Tuesday, May 30, 2006

There's no pleasing some people.

I see the Observer carried another piece by Robert McCrum fulminating about the parlous state of the British publishing industry. I have to admit I read it with apprehension, bracing myself for another attack on Macmillan New Writing. (Crikey, I thought, what if he has a go at my book?) But there was a different, though connected, target for his Olympian bolts this time: first time novelists who receive over-inflated advances.

Hang on. I'm a bit confused here. He didn't like Macmillan New Writing, which pays no advance, just royalties, to its authors. But he's against the so-called conventional route, which pays new authors an advance in proportion to the amount the publishers think they are going to make back out of the book.

You could be forgiven for thinking that Mr McCrum just doesn't like new authors.

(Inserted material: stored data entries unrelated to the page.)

(* ===== verification/Guilds.v ===== *)
(** * Guilds: the guild service
    (apps/guildserver/service/guilds.go, shared/events/events-guild.go)

    The service keeps no state of its own: it works on the cache of
    [GuildCache] through guild and member pointers and publishes events.  A
    handler reads through its pointers at the points where the source does. *)
From S2P Require Import Prelude GoRuntime GuildCache.

(** ** Events *)
Record GenericGuildEvent := {
  ge_ServiceID : string; ge_RealmID : u32; ge_GuildID : u64; ge_GuildName : string;
  ge_MembersOnline : list u64
}.

Inductive guild_event :=
| InviteCreated (ServiceID : string) (RealmID : u32) (GuildID : u64) (GuildName : string)
    (InviterGUID : u64) (InviterName : string) (InviteeGUID : u64) (InviteeName : string)
| MemberAdded (ge : GenericGuildEvent) (MemberGUID : u64) (MemberName : string)
| MemberLeft (ge : GenericGuildEvent) (MemberGUID : u64) (MemberName : string)
| MemberKicked (ge : GenericGuildEvent) (MemberGUID : u64) (MemberName : string)
    (KickerGUID : u64) (KickerName : string)
| MemberNoteUpdated (ge : GenericGuildEvent) (MemberGUID : u64) (MemberName : string)
    (UpdaterGUID : u64) (UpdaterName : string) (Note : string)
| MemberOfficerNoteUpdated (ge : GenericGuildEvent) (MemberGUID : u64) (MemberName : string)
    (UpdaterGUID : u64) (UpdaterName : string) (Note : string)
| RankCreated (ge : GenericGuildEvent) (RankID : u8) (RankName : string) (RanksCount : u8)
| RankUpdated (ge : GenericGuildEvent) (RankID : u8) (RankName : string) (RankRights : u32)
    (RankMoneyPerDay : u32) (RanksCount : u8)
| RankDeleted (ge : GenericGuildEvent) (RankID : u8) (RankName : string) (RanksCount : u8)
| MemberPromote (ge : GenericGuildEvent) (RankID : u8) (RankName : string)
    (PromoterGUID : u64) (PromoterName : string) (MemberGUID : u64) (MemberName : string)
| MemberDemote (ge : GenericGuildEvent) (RankID : u8) (RankName : string)
    (DemoterGUID : u64) (DemoterName : string) (MemberGUID : u64) (MemberName : string)
| MOTDUpdated (ge : GenericGuildEvent) (NewMessageOfTheDay : string)
| GuildInfoUpdated (ge : GenericGuildEvent) (NewGuildInfo : string)
| NewMessage (ServiceID : string) (RealmID : u32) (GuildID : u64) (SenderGUID : u64)
    (SenderName : string) (Language : u32) (Msg : string) (ForOfficers : bool)
    (Receivers : list u64).

(** ** Parameters of the calls *)
Record InviteAcceptedParams := {
  CharGUID : u64; CharName : string; CharRace : u8; CharClass : u8; CharLvl : u8;
  CharGender : u8; CharAreaID : u32; CharAccount : u64
}.

Record RankParams := { RankID : u8; rp_Name : string; rp_Rights : u32; rp_MoneyPerDay : u32 }.
Definition GroupByMemberGUID (realmID : u32) (memberGUID : u64) : M (option nat) :=
  groupID ← GroupIDByPlayer realmID memberGUID;
  GroupByID realmID groupID.

Definition event_member (m : GroupMember) : EventGroupMember :=
  {| em_MemberGUID := gm_MemberGUID m; em_MemberFlags := gm_MemberFlags m;
     em_MemberName := gm_MemberName m; em_IsOnline := gm_IsOnline m;
     em_SubGroup := gm_SubGroup m; em_Roles := gm_Roles m |}.

Definition first_member (guid : u64) (name : string) : GroupMember :=
  {| gm_GroupID := 0; gm_MemberGUID := guid; gm_MemberFlags := 0; gm_MemberName := name;
     gm_IsOnline := true; gm_SubGroup := 0; gm_Roles := 0 |}.

Definition new_group (invite : GroupInvite) (a : nat) : Group :=
  {| g_ID := 0; g_LeaderGUID := i_Inviter invite; g_LootMethod := LootTypeFreeForAll;
     g_LooterGUID := i_Inviter invite; g_LootThreshold := ItemQualityUncommon;
     g_TargetIcons := replicate 8 0; g_GroupType := GroupTypeFlagsNormal; g_Difficulty := 0;
     g_RaidDifficulty := 0; g_MasterLooterGuid := i_Inviter invite;
     g_Members := {| sl_arr := a; sl_len := 2 |} |}.

(** The composite literal: a two-cell array and a group object. *)
Definition alloc_group (invite : GroupInvite) : M nat :=
  s ← state;
  modify (fun s =>
    let members := [first_member (i_Inviter invite) (i_InviterName invite);
                    first_member (i_Invitee invite) (i_InviteeName invite)] in
    with_groups (with_arrays s (<[next_array s := members]> (arrays s)) (S (next_array s)))
      (<[next_group s := new_group invite (next_array s)]> (groups s)) (S (next_group s))) ;;
  mret (next_group s).

Definition createGroup (realmID : u32) (invite : GroupInvite) : M unit :=
  p ← alloc_group invite;
  Create realmID p ;;
  g ← load_group p; s ← state;
  emit (GroupCreated ServiceID realmID (g_ID g) (g_LeaderGUID g) (g_LootMethod g) (g_LooterGUID g)
          (g_LootThreshold g) (g_GroupType g) (g_Difficulty g) (g_RaidDifficulty g)
          (g_MasterLooterGuid g) (event_member <$> members_of s g)).

Definition addMember (realmID : u32) (group : option nat) (invite : GroupInvite) : M unit :=
  AddMember realmID
    {| gm_GroupID := i_GroupID invite; gm_MemberGUID := i_Invitee invite; gm_MemberFlags := 0;
       gm_MemberName := i_InviteeName invite; gm_IsOnline := true; gm_SubGroup := 0; gm_Roles := 0 |} ;;
  p ← deref group;
  g ← load_group p; s ← state;
  emit (MemberAdded ServiceID realmID (g_ID g) (i_Invitee invite) (i_InviteeName invite)
          (OnlineMemberGUIDs s g ++ [i_Invitee invite])).
(* ===== verification/BinPack.v ===== *)
(** * BinPack: which game server handles which map
    (apps/servers-registry/mapbalancing/binpack/distributor.go) *)
From S2P Require Import Prelude GoRuntime GoStrings GameServerRepo.
From Stdlib Require Import SpecFloat.

Abbreviation MapsWeight := (gmap u32 u32).

Record mapIDWeight := { mapID : u32; weight : u32 }.

Section Distributor.
Context `{MapRange} `{SortSlice}.

Fixpoint firstAvailableBin (binStates : list u32) (mapWeight : u32) : option nat :=
  match binStates with
  | [] => None
  | availableBinSize :: binStates =>
    if mapWeight <=? availableBinSize then Some O
    else S <$> firstAvailableBin binStates mapWeight
  end.

Definition totalWeight (weights : MapsWeight) : u32 :=
  foldl (fun total e => wrap32 (total + e.2)) 0 (go_range 1 weights).

(** uint32(math.Ceil(float64(totalWeight) / float64(len(servers)))) *)
Definition weightPerServer (weights : MapsWeight) (servers : nat) : u32 :=
  wrap32 (sf_ceil (f64_div (f64_of_int (totalWeight weights)) (f64_of_int (Z.of_nat servers)))).

(** Maps heavier than a server's share are cut down to it. *)
Definition clip (share : u32) (weights : MapsWeight) : MapsWeight :=
  foldl (fun ws e => if share <? e.2 then <[e.1 := share]> ws else ws) weights (go_range 2 weights).

(** Heaviest first; the order of equal weights is the sort's. *)
Definition by_weight (weights : MapsWeight) : list mapIDWeight :=
  sort_slice (fun a b => weight b <? weight a)
    ((fun e => {| mapID := e.1; weight := e.2 |}) <$> go_range 3 weights).

Definition place (share : u32) (acc : list u32 * list (list mapIDWeight)) (mw : mapIDWeight) :
    list u32 * list (list mapIDWeight) :=
  let '(binStates, packing) := acc in
  match firstAvailableBin binStates (weight mw) with
  | Some i => (alter (fun free => wrap32 (free - weight mw)) i binStates,
               alter (fun bin => bin ++ [mw]) i packing)
  | None => (binStates ++ [wrap32 (share - weight mw)], packing ++ [[mw]])
  end.

(** The surplus bins go round the servers, one map at a time. *)
Definition next_server (servers : nat) (acc : nat * list (list mapIDWeight)) (mw : mapIDWeight) :
    nat * list (list mapIDWeight) :=
  let '(serversItr, packing) := acc in
  ((serversItr + 1) mod servers, alter (fun bin => bin ++ [mw]) serversItr packing)%nat.

Definition spread_surplus (servers : nat) (packing : list (list mapIDWeight)) : list (list mapIDWeight) :=
  if (servers <? length packing)%nat then
    (foldl (next_server servers) (O, take servers packing) (concat (drop servers packing))).2
  else packing.

Definition pack (weights : MapsWeight) (servers : nat) : list (list mapIDWeight) :=
  let share := weightPerServer weights servers in
  (foldl (place share) ([], []) (by_weight (clip share weights))).2.

Definition sort_maps (maps : list u32) : list u32 := sort_slice Z.ltb maps.

(** Bin [i] goes to server [i]; a server without a bin keeps what it has. *)
Fixpoint assign (packing : list (list mapIDWeight)) (servers : list GameServer) : list GameServer :=
  match servers, packing with
  | s :: servers, bin :: packing =>
    set_assigned s (AssignedMapsToHandle s ++ (mapID <$> bin)) :: assign packing servers
  | servers, _ => servers
  end.

Definition greedyBinPackBalancer (weights : MapsWeight) (servers : list GameServer) : list GameServer :=
  let packing := spread_surplus (length servers) (pack weights (length servers)) in
  (fun s => set_assigned s (sort_maps (AssignedMapsToHandle s))) <$> assign packing servers.

Definition split_server (acc : list GameServer * list GameServer * MapsWeight) (server : GameServer) :
    list GameServer * list GameServer * MapsWeight :=
  let '(readyServers, serversToBalance, weights) := acc in
  if IsAllMapsAvailable server then (readyServers, serversToBalance ++ [server], weights)
  else (readyServers ++ [set_assigned server (AvailableMaps server)], serversToBalance,
        foldl (fun ws m => delete m ws) weights (AvailableMaps server)).

(** The servers come back with the ones that declared their maps first. *)
Definition Distribute (weights : MapsWeight) (servers : list GameServer) : list GameServer :=
  let cleaned := (fun s => set_assigned s []) <$> servers in
  let '(readyServers, serversToBalance, weightsCopy) := foldl split_server ([], [], weights) cleaned in
  match serversToBalance with
  | [] => readyServers
  | [server] =>
    readyServers ++
      [set_assigned server (sort_maps (AssignedMapsToHandle server ++ (go_range 0 weightsCopy).*1))]
  | _ => readyServers ++ greedyBinPackBalancer weightsCopy serversToBalance
  end.
End Distributor.

(** ** Evaluation *)
Definition sample_gs (available : list u32) : GameServer := set_available (sample_known 1) available.

Example distribute_two_servers :
  AssignedMapsToHandle <$>
    (@Distribute map_range_canonical sort_slice_insertion
       (list_to_map [(1, 3); (0, 1); (3, 2)]) [sample_gs []; sample_gs []]) = [[1]; [0; 3]].
Proof. vm_compute. reflexivity. Qed.

Example distribute_surplus :
  AssignedMapsToHandle <$>
    (@Distribute map_range_canonical sort_slice_insertion
       (list_to_map [(1, 3); (0, 1); (3, 2)]) [sample_gs []; sample_gs []; sample_gs [1]]) = [[1]; [3]; [0]].
Proof. vm_compute. reflexivity. Qed.

(** ** Lists of bins *)
Lemma concat_alter_snoc {A} (x : A) i (l : list (list A)) :
  (i < length l)%nat -> concat (alter (fun b => b ++ [x]) i l) ≡ₚ x :: concat l.
Proof.
  revert i. induction l as [|b l IH]; intros [|i] Hi; simpl in *; try lia.
  - rewrite <- app_assoc. symmetry. apply Permutation_middle.
  - change (b ++ concat (alter (fun b => b ++ [x]) i l) ≡ₚ x :: b ++ concat l).
    rewrite IH by lia. symmetry. apply Permutation_middle.
Qed.
(** While nothing is found, no admissible team is cut off. *)
Lemma backtrack_complete gs : forall pre current b s,
  current `sublist_of` pre -> admissible (pre ++ gs) b -> s `sublist_of` gs ->
  0 < totalMembers (current ++ s) -> minPlayers <= totalMembers (current ++ s) <= maxPlayers ->
  0 < bestTotal (backtrack minPlayers maxPlayers gs current (totalMembers current)
                   (Z.abs (totalMembers current - maxPlayers)) b).
Proof.
  induction gs as [|g gs IH]; intros pre current b s Hcur Hb Hs Hpos Hin.
  - apply sublist_nil_r in Hs as ->. rewrite app_nil_r in *. cbn [backtrack].
    destruct (_ && _ && _) eqn:E; [done|]. apply andb_false_iff in E as [E|E].
    { apply andb_false_iff in E as [?%Z.leb_gt|?%Z.leb_gt]; lia. }
    apply orb_false_iff in E as [?%Z.ltb_ge _]. lia.
  - cbn [backtrack]. rewrite <- totalMembers_snoc.
    rewrite (cons_middle g pre gs), (assoc_L (++)) in Hb.
    assert (Hcur' : current `sublist_of` pre ++ [g]) by by apply sublist_inserts_r.
    assert (Hcurg : current ++ [g] `sublist_of` pre ++ [g]) by by apply sublist_app.
    set (b1 := if Z.leb _ _ then _ else b).
    assert (Hb1 : admissible ((pre ++ [g]) ++ gs) b1 /\ bestTotal b <= bestTotal b1).
    { unfold b1. destruct (Z.leb _ _); [by apply backtrack_admissible|split; [done|lia]]. }
    destruct Hb1 as [Hb1 Hle1].
    pose proof (proj2 (backtrack_admissible gs (pre ++ [g]) current b1 Hcur' Hb1)) as Hle2.
    destruct (decide (0 < bestTotal b1)) as [Hfound|Hnone]; [lia|].
    apply sublist_cons_r in Hs as [Hs|(s' & -> & Hs)].
    + by apply (IH (pre ++ [g]) current b1 s).
    + exfalso. apply Hnone. rewrite cons_middle, (assoc_L (++)) in Hpos, Hin.
      unfold b1. destruct (Z.leb_spec (Z.abs (totalMembers (current ++ [g]) - maxPlayers)) (bestDiff b)) as [Hd|Hd].
      * by apply (IH (pre ++ [g]) (current ++ [g]) b s').
      * exfalso. assert (Hz : 0 <= bestTotal b) by (rewrite (adm_total _ _ Hb); apply totalMembers_nonneg).
        rewrite (adm_diff _ _ Hb) in Hd.
        assert (totalMembers (current ++ [g]) <= maxPlayers).
        { unfold totalMembers in *. rewrite zsum_app in Hin. pose proof (totalMembers_nonneg s'). unfold totalMembers in *. lia. }
        pose proof (totalMembers_nonneg (current ++ [g])). lia.
Qed.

So what is the ideal advance for a writer (first time or otherwise) according to Mr McCrum? He seems curiously attached to the figure of £250, provided it's accompanied by a long lunch at L'Etoile.

Whatever you say, Robert.

6 comments:

Elizabeth Baines said...

Yeah, there was some lack of clarity, but the point about big advances is complicated. I know from bitter experience that if an agent pays you only a small advance they have invested so little they also have little to lose if they don't bother to market and publicise it properly, and the late agent Giles Gordon championed big advances and set the ball rolling for this very reason. But it's gone so far that you can now suffer, as the Londanstani guy apparently has, from too big an advance. An advance has to be earned back via sales, and unless you're a Zadie-Smith type success in terms of sales you just won't, and the publisher will not be interested in your next novel, cos they lost money on your last. (which is why they're always on the lookout for the Next New Thing who could be different). In other words, a big advance can have built-in failure for all but the odd first-time novelist. This is what I think McCrum is on about, and why he says that failure just can't be allowed for in today's literary world.

Roger Morris said...

Hi Fiction Bitch, thanks for looking in. To be honest, I think I got the point about the downside of big advances, and maybe I was a bit naughty in the way I simplified Robert McCrum's argument for my own purposes. (Writing to an agenda, moi?) But what I was getting at was the inconsistency of his position. In another article, McCrum famously attacked my publisher, Macmillan, for setting up Macmillan New Writing, which is to my mind an honest attempt to publish new writers, indeed in a way that will allow them to grow and possibly even 'fail', if failing means only modest sales. I can't help thinking that what Robert McCrum writes is driven by the simple need to fill his column. The article in the Observer this weekend seemed a bit sloppy to me. I'm not sure how much 'pain' went into it (which seems to be a prerequisite of literary quality to him). In fact, it wouldn't have been out of place in one of the blogs he so sniffily disdains.

Elizabeth Baines said...

Yeah, McCrum can have some elitist blind spots and his swipe at McMillan New Writing was pretty enraging. Ridiculous when it's been set up to combat the situation he's now on about. Congrats for being one of their first authors. Would you mind if I made a link from my blog to yours?

Roger Morris said...

Greetings Will! Thanks for popping in. Hey, what a great site unmadeup.com is. I would love to send you something. Indeed I have something in mind to send you. Something true. Something you couldn't make up. It may take me a little while but I will get something to you.

Great to meet you!

Elizabeth Baines said...

Thanks for the link, Roger, and the sympathy. (Where's the tea?) Not that I'm letting the bastards grind me down...

Elizabeth Baines said...

Just re-read my first comment here and saw the typo ('agent' for 'publisher'as the payer of the advance). Maybe it was a Freudian slip and, as Macmillan say, it's the agents who are the real villians of the piece in that they set the agenda when they first began demanding big advances.